Charting The Evolution of Solidity Error Handling
Charalambos Mitropoulos, Maria Kechagia, Chrysostomos Maschas, Sotiris Ioannidis, Federica Sarro, Dimitris Mitropoulos
TL;DR
This paper investigates how Solidity error-handling features are used and how they evolve across versions and real-world contracts. It introduces SolBench, a data collection and analysis platform, to study 283K open-source Solidity contracts and 1.7M unique sources, linking usage patterns to compiler changes and documentation evolution. Key findings show a dominant reliance on require, rising adoption of try-catch after its introduction, and substantial EH misuses driven by external calls and input validation, all suggesting the need for better documentation and tooling. The work provides actionable recommendations, including enhanced examples, systematic version updates, and data-flow analyses to improve the reliability and security of smart contracts.
Abstract
The usage of error handling in Solidity smart contracts is vital because smart contracts perform transactions that should be verified. Transactions that are not carefully handled, may lead to program crashes and vulnerabilities, implying financial loss and legal consequences. While Solidity designers attempt to constantly update the language with new features, including error-handling (EH) features, it is necessary for developers to promptly absorb how to use them. We conduct a large-scale empirical study on 283K unique open-source smart contracts to identify patterns regarding the usage of Solidity EH features over time. Overall, the usage of most EH features is limited. However, we observe an upward trend (> 60%) in the usage of a Solidity-tailored EH feature, i.e., require. This indicates that designers of modern programming languages may consider making error handling more tailored to the purposes of each language. Our analysis on 102 versions of the Solidity documentation indicates the volatile nature of Solidity, as the language changes frequently, i.e., there are changes on EH features once or twice a year.
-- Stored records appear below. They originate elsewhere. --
(* ===== verification/CDIHook.v ===== *)
(** * Daemon: the CDI hook

    internal/daemon/cdihook.go: the process the container runtime starts for
    every container of a claim, which enrolls the claim's client once and
    writes the library and the client's configuration into the container. *)

From S2P Require Import Prelude GoStrings Driver GuestStore DaemonConfig Host GoPath OS Json ClientConfig CDIStore.
From S2P Require Import Libthunder.

Definition ThunderGuestDir : string := "/etc/thunder".
Definition second : Z := 1000000000.
Definition cdiHookTimeout : Z := 90 * second.
Definition exchangeAttempts : nat := 5.
Definition exchangeInitialDelay : Z := 500000000.
Definition exchangeMaxDelay : Z := 8 * second.

Record CDIHookOptions := HookOptions {
  ho_StateDir : string;
  ho_CentralURL : string;
  ho_TelemetryURL : string;
  ho_InstallURL : string;
  ho_ArtifactBaseURL : string;
  ho_LibthunderURL : string;
  ho_LibthunderSHA256 : string;
  ho_CacheDir : string;
  ho_CABundlePath : string;
  ho_ClientName : string
}.
#[global] Instance CDIHookOptions_eq_dec : EqDecision CDIHookOptions.
Proof. solve_decision. Defined.
Definition no_options : CDIHookOptions := HookOptions "" "" "" "" "" "" "" "" "" "".

(** The assignment of one flag. *)
Definition set_option (o : CDIHookOptions) (name value : string) : option CDIHookOptions :=
  let '(HookOptions sd cu tu iu ab lu ls cd ca cn) := o in
  if bool_decide (name = "--state-dir") then Some (HookOptions value cu tu iu ab lu ls cd ca cn)
  else if bool_decide (name = "--central-url") then Some (HookOptions sd value tu iu ab lu ls cd ca cn)
  else if bool_decide (name = "--telemetry-url") then Some (HookOptions sd cu value iu ab lu ls cd ca cn)
  else if bool_decide (name = "--install-url") then Some (HookOptions sd cu tu value ab lu ls cd ca cn)
  else if bool_decide (name = "--artifact-base-url") then Some (HookOptions sd cu tu iu value lu ls cd ca cn)
  else if bool_decide (name = "--libthunder-url") then Some (HookOptions sd cu tu iu ab value ls cd ca cn)
  else if bool_decide (name = "--libthunder-sha256") then Some (HookOptions sd cu tu iu ab lu value cd ca cn)
  else if bool_decide (name = "--cache-dir") then Some (HookOptions sd cu tu iu ab lu ls value ca cn)
  else if bool_decide (name = "--ca-bundle") then Some (HookOptions sd cu tu iu ab lu ls cd value cn)
  else if bool_decide (name = "--client-name") then Some (HookOptions sd cu tu iu ab lu ls cd ca value)
  else None.

(** The loop of [ParseCDIHookArgs]: a flag holds its value after an equals
    sign, or the next argument is its value. *)
Fixpoint parse_args (o : CDIHookOptions) (args : list string) : result CDIHookOptions :=
  let set o name value args :=
    match set_option o name value with
    | Some o => parse_args o args
    | None => Err (ErrText ("unknown flag " +:+ name))
    end in
  match args with
  | [] => Ok o
  | name :: args =>
      match cut name "=" with
      | Some (name, value) => set o name value args
      | None =>
          match args with
          | value :: args => set o name value args
          | [] => Err (ErrText ("flag " +:+ name +:+ " requires a value"))
          end
      end
  end.

Definition ParseCDIHookArgs (args : list string) : result CDIHookOptions :=
  match parse_args no_options args with
  | Err e => Err e
  | Ok o => if blank (ho_StateDir o) then Err (ErrText "--state-dir is required") else Ok o
  end.

Section hook.
Context `{HookJSON, MapOrder}.

(** [stdin] is nil, or what reading it gives. *)
Definition readOCIRootfs (stdin : option (result string)) : prog os_sig (result string) :=
  match stdin with
  | None => mret (Err (ErrText "no OCI state on stdin"))
  | Some raw =>
      let! raw := raw or wrap "read OCI state" in
      let! state := json_oci_state (limited installerReadLimit raw)
        or wrap "decode OCI state" in
      let rootfs := trim_space (oci_Rootfs state) in
      if bool_decide (rootfs = "") && blank (oci_Bundle state) then
        mret (Err (ErrText "OCI state names neither a bundle nor a rootfs"))
      else
        let rootfs :=
          if bool_decide (rootfs = "") then path_Join [oci_Bundle state; "rootfs"] else rootfs in
        let? info := ocall (Stat rootfs) or wrap ("stat container rootfs " +:+ rootfs) in
        if negb (fi_IsDir info) then
          mret (Err (ErrText ("container rootfs " +:+ rootfs +:+ " is not a directory")))
        else mret (Ok rootfs)
  end.

Definition jitter (delay : Z) : prog os_sig Z :=
  r ← ocall (Rand delay); mret (int64 (delay `quot` 2 + r)).

(** The loop of [exchangeWithRetry]: [remaining] is how many attempts are left and
    [last] the error of the one before. *)
Fixpoint exchange_loop (opts : CDIHookOptions) (token clientName : string)
    (remaining : nat) (delay : Z) (last : error) : prog os_sig (result ThunderClientConfig) :=
  match remaining with
  | O => mret (Err last)
  | S remaining =>
      r ← ExchangeClientEnrollment (ho_CentralURL opts) (ho_TelemetryURL opts) token clientName;
      match r with
      | Ok config => mret (Ok config)
      | Err e =>
          if negb (isRetryable e) || bool_decide (remaining = 0%nat) then mret (Err e)
          else
            wait ← jitter delay;
            deadline ← ocall TimeLeft;
            if match deadline with
               | Some time_left => (time_left <? wait + exchangeInitialDelay)%Z
               | None => false
               end
            then mret (Err e)
            else
              stopped ← ocall (After wait);
              if stopped : bool then mret (Err e)
              else exchange_loop opts token clientName remaining
                     (if (delay <? exchangeMaxDelay)%Z then int64 (delay * 2) else delay) e
      end
  end.

Definition exchangeWithRetry (opts : CDIHookOptions) (token clientName : string)
    : prog os_sig (result ThunderClientConfig) :=
  exchange_loop opts token clientName exchangeAttempts exchangeInitialDelay (ErrText "").

Definition config_path (opts : CDIHookOptions) : string :=
  path_Join [ho_StateDir opts; thunderConfigFile].
Definition token_path (opts : CDIHookOptions) : string :=
  path_Join [ho_StateDir opts; thunderTokenFile].

Definition hook_client_name (opts : CDIHookOptions) : string :=
  let name := trim_space (ho_ClientName opts) in
  if bool_decide (name = "") then path_Base (ho_StateDir opts) else name.

(** [clientConfigForClaim] when no configuration is cached. *)
Definition enroll_claim (opts : CDIHookOptions) : prog os_sig (result ThunderClientConfig) :=
  let? token := ocall (ReadFile (token_path opts)) or wrap "read staged enrollment token" in
  let? config := exchangeWithRetry opts (trim_space token) (hook_client_name opts) or id in
  let? _ := writeFileAtomic (config_path opts) (config_file config) 384
    or wrap "cache thunder client config" in
  _ ← ocall (Remove (token_path opts));
  mret (Ok config).

(** What a cached configuration says, if it says anything. *)
Definition cached_config (raw : result string) : option ThunderClientConfig :=
  match raw with
  | Err _ => None
  | Ok raw =>
      match json_config raw with
      | Err _ => None
      | Ok config => if bool_decide (cc_ClientID config ≠ "") then Some config else None
      end
  end.

Definition clientConfigForClaim (opts : CDIHookOptions) : prog os_sig (result ThunderClientConfig) :=
  cached ← ocall (ReadFile (config_path opts));
  match cached_config cached with
  | Some config => mret (Ok config)
  | None => enroll_claim opts
  end.

Definition stageCABundle (rootfs caBundlePath : string) : prog os_sig unit :=
  let caBundlePath := if blank caBundlePath then DefaultCABundlePath else caBundlePath in
  let target := path_Join [rootfs; DefaultCABundlePath] in
  own ← ocall (Lstat target);
  match own with
  | Ok _ => mret tt
  | Err _ =>
      source ← ocall (Stat caBundlePath);
      match source with
      | Err _ => mret tt
      | Ok _ =>
          made ← ocall (MkdirAll (path_Dir target) 493);
          match made with
          | Err _ => mret tt
          | Ok _ => _ ← copyFile caBundlePath target 420; mret tt
          end
      end
  end.

Definition stageThunderClient (rootfs libraryPath : string) (config : ThunderClientConfig)
    (caBundlePath : string) : prog os_sig (result unit) :=
  let targetDir := path_Join [rootfs; ThunderGuestDir] in
  let? _ := ocall (MkdirAll targetDir 493) or wrap ("create " +:+ ThunderGuestDir +:+ " in container") in
  let? _ := copyFile libraryPath (path_Join [targetDir; "libthunder.so"]) 493
    or wrap "stage libthunder.so into container" in
  let? _ := writeFileAtomic (path_Join [targetDir; thunderConfigFile]) (config_file config) 420
    or wrap "stage config.json into container" in
  _ ← stageCABundle rootfs caBundlePath;
  mret (Ok tt).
Such frequent releases may confuse smart contract developers, discouraging them to carefully read the Solidity documentation, and correctly adopt EH features. Furthermore, our findings reveal that nearly 70% of the examined smart contracts are exposed to potential failures due to missing error handing, e.g., unchecked external calls. Therefore, the use of EH features should be further supported via a more informative documentation containing (1) representative and meaningful examples and (2) details about the impact of potential EH misuses.